Adhérent au Mouvement des Jeunes Communistes de France (MJCF) de 2004 à 2014 - Coordinateur de l'Union de ville Ouest-Etang-de-Berre (Istres, Fos, Martigues, Port de Bouc, Saint Mitre) de 2007 à 2009, Secrétaire à l'organisation de la Fédération des Bouches-du-Rhône du MJCF (2009-2011) et Coordinateur Fédéral du MJCF du Rhône (mars- novembre 2014), membre du Conseil National du MJCF de 2009 à 2014.

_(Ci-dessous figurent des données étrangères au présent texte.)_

(** Programs that are not about to send can come and go. *)
Lemma sent_if_taken_drop l w p ps :
  about_to_send l p = 0%nat → sent_if_taken l w (p :: ps) → sent_if_taken l w ps.
Proof.
  intros Hp Hs Hc. destruct (Hs Hc) as [?|[?|He]%Exists_cons]; [by left|done|by right].
Qed.

Lemma sent_if_taken_app l w ps qs : sent_if_taken l w ps → sent_if_taken l w (ps ++ qs).
Proof.
  intros Hs Hc. destruct (Hs Hc) as [?|He]; [by left|right]. apply Exists_app. by left.
Qed.

(** The state changes somewhere else. *)
Lemma sent_if_taken_world l w w' ps :
  cell w' l = cell w l → sends w' = sends w → sent_if_taken l w ps → sent_if_taken l w' ps.
Proof. unfold sent_if_taken. by intros -> ->. Qed.

Lemma pstep_takes l w p w' p' qs rest :
  pstep w p w' p' qs → takes l p → sent_if_taken l w (p :: rest) →
  takes l p' ∧ Forall (takes l) qs ∧ sent_if_taken l w' (p' :: rest ++ qs).
Proof.
  intros Hst Ht Hs.
  assert (Hother : ∀ w1, cell w1 l = cell w l → sends w1 = sends w → about_to_send l p = 0%nat →
    sent_if_taken l w1 (p' :: rest ++ qs)).
  { intros w1 Hc Hl H0. apply (sent_if_taken_perm _ _ (rest ++ qs ++ [p'])).
    { rewrite app_assoc. by rewrite (Permutation_app_comm _ [p']). }
    apply sent_if_taken_app. eapply sent_if_taken_world; [done..|].
    by eapply sent_if_taken_drop. }
  destruct Hst as [l1 k|l1 k|l1 k|l1 k Hc|l1 f k|t k r Hc|n k|q k]; inversion Ht; subst;
    split_and!; auto; try (by apply Hother).
  - apply Hother; [by apply cell_set_ne|done|done].
  - destruct (cell w l1); [done|]. match goal with H : k false = _ |- _ => rewrite H end.
    by constructor.
  - destruct (cell w l1) eqn:Hc.
    + apply Hother; [by rewrite cell_set_same|done|done].
    + intros _. right. apply Exists_cons. left.
      match goal with H : k false = _ |- _ => rewrite H end. cbn [about_to_send].
      unfold terminals, sent_by. cbn. rewrite decide_True by done. cbn.
      by rewrite decide_True.
  - apply Hother; [by apply cell_set_ne|done|done].
  - by constructor.
  - intros Hc. cbn [begin_send sends]. rewrite terminals_app.
    destruct (Hs Hc) as [Hterm|[Ha|He]%Exists_cons].
    + left. by destruct (terminals l (sends w)).
    + left. cbn [about_to_send] in Ha. destruct (terminals l [(l1, f)]); [done|].
      by destruct (terminals l (sends w)).
    + right. apply Exists_cons. right. apply Exists_app. by left.
Qed.
(* ===== verification/Typing.v ===== *)
(** * The types of the running client's state

    What Rust's types and the channel's capacity say of the state: integers
    within their widths, header arrays of eleven bytes, references to cells
    that have been allocated.  Every step of the client keeps it. *)

From S2P Require Import Prelude Errors WireFormat Frame Codec Writer WriterTask.
From S2P Require Import Init Program WriterImpl Context Registry Client EndToEnd.

(** ** Specification *)
Section Spec.
Context `{TP : ThirdParty} `{!Serialize string} {W : Type}.
Variables (cfg : WriterConfig) (max : nat).

(** [WriterHandle], the channel and [writer_loop]. *)
Record writer_typed (y : wsys W) : Prop := {
  wt_pending : fits 64 (w_pending y);
  wt_senders : Forall (λ s, ob_wf (s_frame s)) (w_senders y);
  wt_queue : Forall ob_wf (w_queue y);
  wt_capacity : (length (w_queue y) ≤ channel_capacity cfg)%nat;
  wt_batch : Forall ob_wf (task_batch (w_task y));
  wt_batch_size : (length (task_batch (w_task y)) ≤ MAX_BATCH_SIZE)%nat
}.

(** A request context and its shared cells. *)
Record context_typed (next : loc) (c : RequestContext) : Prop := {
  ct_ids : ctx_wf c;
  ct_token : (ctx_token c < next)%nat;
  ct_responded : (EVENTS < ctx_responded c < next)%nat
}.

Record client_typed (st : client (wsys W)) : Prop := {
  cl_writer : writer_typed (out (c_world st));
  cl_requests : Forall (context_typed (c_next st)) (c_requests st);
  cl_tasks : Forall (λ t, t_ctx t ∈ c_requests st ∧ fits 32 (t_request_id t)) (c_tasks st);
  cl_active id l : c_active st !! id = Some l → fits 32 id ∧ (l < c_next st)%nat;
  cl_permits : (c_permits st ≤ max)%nat;
  cl_sends : Forall (λ e, ob_wf e.2) (sends (c_world st))
}.
End Spec.

(** ** Lemmas *)
Section Lemmas.
Context `{TP : ThirdParty} `{!Serialize string} {W : Type} `{!AsyncWrite W}.
Implicit Types (y : wsys W).

(** The channel never holds more than its capacity. *)
Lemma wstep_capacity cfg y y' :
  wstep cfg y y' → (length (w_queue y) ≤ channel_capacity cfg)%nat →
  (length (w_queue y') ≤ channel_capacity cfg)%nat.
Proof.
  intros [m f _ _|_|t s s' y1 _ Hst|y1 Hst] Hle; cbn; [done|done| |].
  - destruct Hst; cbn; try done. rewrite length_app. cbn. lia.
  - destruct Hst as [f q Hk Hq|Hk Hq Ha|b f q Hk Hb Hq|b Hk Hb|b w1 Hk Hw|b w1 e Hk Hw|n Hk];
      cbn; try rewrite Hq in Hle; cbn in *; lia.
Qed.

Lemma reachable_capacity cfg w y :
  reachable w cfg y → (length (w_queue y) ≤ channel_capacity cfg)%nat.
Proof.
  intros (y0 & Hy0 & Hs). unfold spawn_writer_task in Hy0. case_decide; [done|].
  injection Hy0 as <-. revert y Hs. refine (rtc_ind_r _ (fresh_wsys w) _ _); [cbn; lia|].
  intros y1 y2 _ Hst. by apply wstep_capacity.
Qed.

Lemma reachable_writer_typed `{!AsyncWriteOk W} cfg w y :
  reachable w cfg y → writer_typed cfg y.
Proof.
  intros Hr. pose proof (reachable_capacity _ _ _ Hr) as Hcap.
  destruct (reachable_inv _ _ _ Hr) as [Hp [Hs Ha] Hsink Hb _ Hc].
  assert (Hall : Forall ob_wf (w_queue y) ∧ Forall ob_wf (task_batch (w_task y))).
  { destruct (w_task y) as [|b|b|n|[u|e]]; cbn in *;
      try (destruct Hsink as (_ & _ & dn & Hd & _); rewrite Hd in Ha;
           apply Forall_app in Ha as [_ Ha]; by (apply Forall_app in Ha as [? ?] || split)).
    destruct Hsink as [Ho _]. by rewrite (Hc Ho). }
  destruct Hall as [Hq Hbatch]. split; try done.
  - rewrite Hp. apply wrap_fits. lia.
  - destruct (w_task y); cbn [task_batch length]; first [lia|by destruct Hb].
Qed.

(** The table is keyed by ids of decoded headers. *)
Lemma reachable_active_ids `{!FrameWriter W} r max (o : W) (st : client W) :
  client_reachable r max o st → ∀ id l, c_active st !! id = Some l → fits 32 id.
Proof.
  intros Hs. unfold client_reachable in Hs. revert st Hs.
  refine (rtc_ind_r _ (start_client max o) _ _); [by intros id l; cbn|].
  intros st st' _ Hst IH.
  assert (Hfin : ∀ b t ts1 ts2 id l,
    c_active (finish_task b t ts1 ts2 st) !! id = Some l → fits 32 id).
  { intros b t ts1 ts2 id l. cbn. destruct b; [apply IH|].
    intros [_ ?]%lookup_delete_Some. by eapply IH. }
  destruct Hst as [f [[_ _ Hid _] _ _ _]| | | | | |]; try exact IH; [|apply Hfin..].
  unfold dispatch_frame. repeat case_match; try exact IH. cbn. intros id l.
  destruct (decide (id = request_id (header f))) as [->|Hne]; [done|].
  rewrite lookup_insert_ne by done. apply IH.
Qed.
End Lemmas.

(** ** Properties *)

(** C25: in every state the client reaches on its writer task the state is
    well typed: the counter is a [usize], every frame has its eleven header
    bytes, the channel holds at most its capacity and the batch at most 64
    frames; ids are within their widths, tokens and flags are cells that have
    been allocated, and no more permits are free than the maximum. *)
Theorem client_state_typed `{TP : ThirdParty} `{!Serialize string} {W} `{!AsyncWrite W}
  `{!AsyncWriteOk W} (cfg : WriterConfig) (r : HandlerRegistry) (max : nat)
  (w : W) (y0 : wsys W) (st : client (wsys W)) :
  reg_safe r → spawn_writer_task w cfg = Some y0 →
  client_reachable (FrameWriter0 := writer_task_frame_writer cfg) r max y0 st →
  client_typed cfg max st.
Proof.
  intros Hr Hy0 Hs.
  assert (Hfresh : y0 = fresh_wsys w)
    by (unfold spawn_writer_task in Hy0; case_decide; by simplify_eq).
  destruct (client_runs_writer cfg r max y0 st Hr ltac:(by rewrite Hfresh) Hs) as [Hrun _].
  destruct (reachable_frames_inv _ _ _ _ Hr Hs) as [_ _ F3 _ F5 F6 _].
  destruct (reachable_table_inv _ _ _ _ Hs) as [T1 T2 _ _ _].
  pose proof (reachable_requests_wf _ _ _ _ Hs) as Hwf. split.
  - eapply reachable_writer_typed. by exists y0.
  - rewrite Forall_forall in Hwf. rewrite Forall_forall in F5. apply Forall_forall. intros c Hc.
    destruct (F5 c Hc). split; [by apply Hwf|done|done].
  - eapply Forall_impl; [exact T2|]. cbn. intros t [Hc ->]. split; [done|].
    rewrite Forall_forall in Hwf. apply (Hwf _ Hc).
  - intros id l Hl. split; [exact (reachable_active_ids _ _ _ _ Hs id l Hl)|by eapply F6].
  - lia.
  - eapply Forall_impl; [exact F3|]. intros [l f]. apply attributed_wf.
Qed.

Section Demo.
#[local] Existing Instance string_errors.
#[local] Existing Instance text_serialize.

Lemma client_state_typed_witness :
  ∃ st : client (wsys ScriptWriter),
    client_typed default_config 2 st
    ∧ c_requests st = [with_writer_and_token 1 7 RtResult 1 2].
Proof.
  destruct answered_reachable as (st & Hs & Hreq & _). exists st. split; [|exact Hreq].
  exact (client_state_typed default_config demo_registry 2 empty_pipe (fresh_wsys empty_pipe) st
           demo_registry_safe eq_refl Hs).
Defined.
End Demo.
Definition test_mixed_complete_and_partial : option unit :=
  let buffer := new_buffer in
  let frame1 := make_frame_bytes 1 0 1 (as_bytes "first") in
  let frame2 := make_frame_bytes 2 0 2 (as_bytes "second") in
  part ← slice_to 5 frame2;
  let data := frame1 ++ part in
  let '(buffer, r) := push buffer data in
  frames ← unwrap r;
  assert_eq (length frames) 1%nat;;
  assert_eq (frame_method_id <$> frames !! 0%nat) (Some 1);;
  assert_eq (state_name buffer) "WaitingForHeader"%string;;
  part ← slice_from 5 frame2;
  let '(buffer, r) := push buffer part in
  frames ← unwrap r;
  assert_eq (length frames) 1%nat;;
  assert_eq (frame_method_id <$> frames !! 0%nat) (Some 2).

Definition test_byte_at_a_time : option unit :=
  let frame_bytes := make_frame_bytes 1 0 42 (as_bytes "hi") in
  '(_, all_frames) ← foldl (λ acc byte,
    '(buffer, all_frames) ← acc;
    let '(buffer, r) := push buffer [byte] in
    frames ← unwrap r;
    Some (buffer, all_frames ++ frames)) (Some (new_buffer, [])) frame_bytes;
  assert_eq (length all_frames) 1%nat;;
  assert_eq (frame_method_id <$> all_frames !! 0%nat) (Some 1);;
  assert_eq (payload <$> all_frames !! 0%nat) (Some (as_bytes "hi")).

(** The tests that are evaluated; the large payload is proved instead. *)
Definition tests : list (option unit) :=
  [test_single_complete_frame; test_multiple_frames_in_one_push; test_fragmented_header;
   test_fragmented_payload; test_empty_payload; test_max_payload_validation;
   test_receive_rejects_method_id_zero; test_receive_rejects_reserved_flag_bits;
   test_receive_allows_abort_and_auth_method_ids; test_frame_with_all_header_fields;
   test_clear_resets_state; test_mixed_complete_and_partial; test_byte_at_a_time].

Example frame_buffer_tests_pass : all_pass tests = true.
Proof. vm_compute. reflexivity. Qed.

Perspectiva comunista (CAT)

i[Militant comunista, membre del Partit Comunista Francès (PCF), Federació de Rhône (69) - ex-Secretari de la secció de Vaulx-en-Velin, (Membre de Cairde Sinn Féin, Assemblea Nacional Catalana i dels CGT)

En complir amb el Moviment de Joves Comunistes de França (MJCF) 2004-2014 - Coordinador de la unió de ciutats oest estany de Berre (Istres, Fos, Martigues, Port de Bouc, Sant Mitre) a partir del 2007 al 2009, Secretari d'organització de la Federació del Boques del Rhône dels MJCF (2009-2011) i Coordinador Federal dels MJCF del Rhône (de març a novembre de 2014), membre del Consell Nacional MJCF 2009-2014.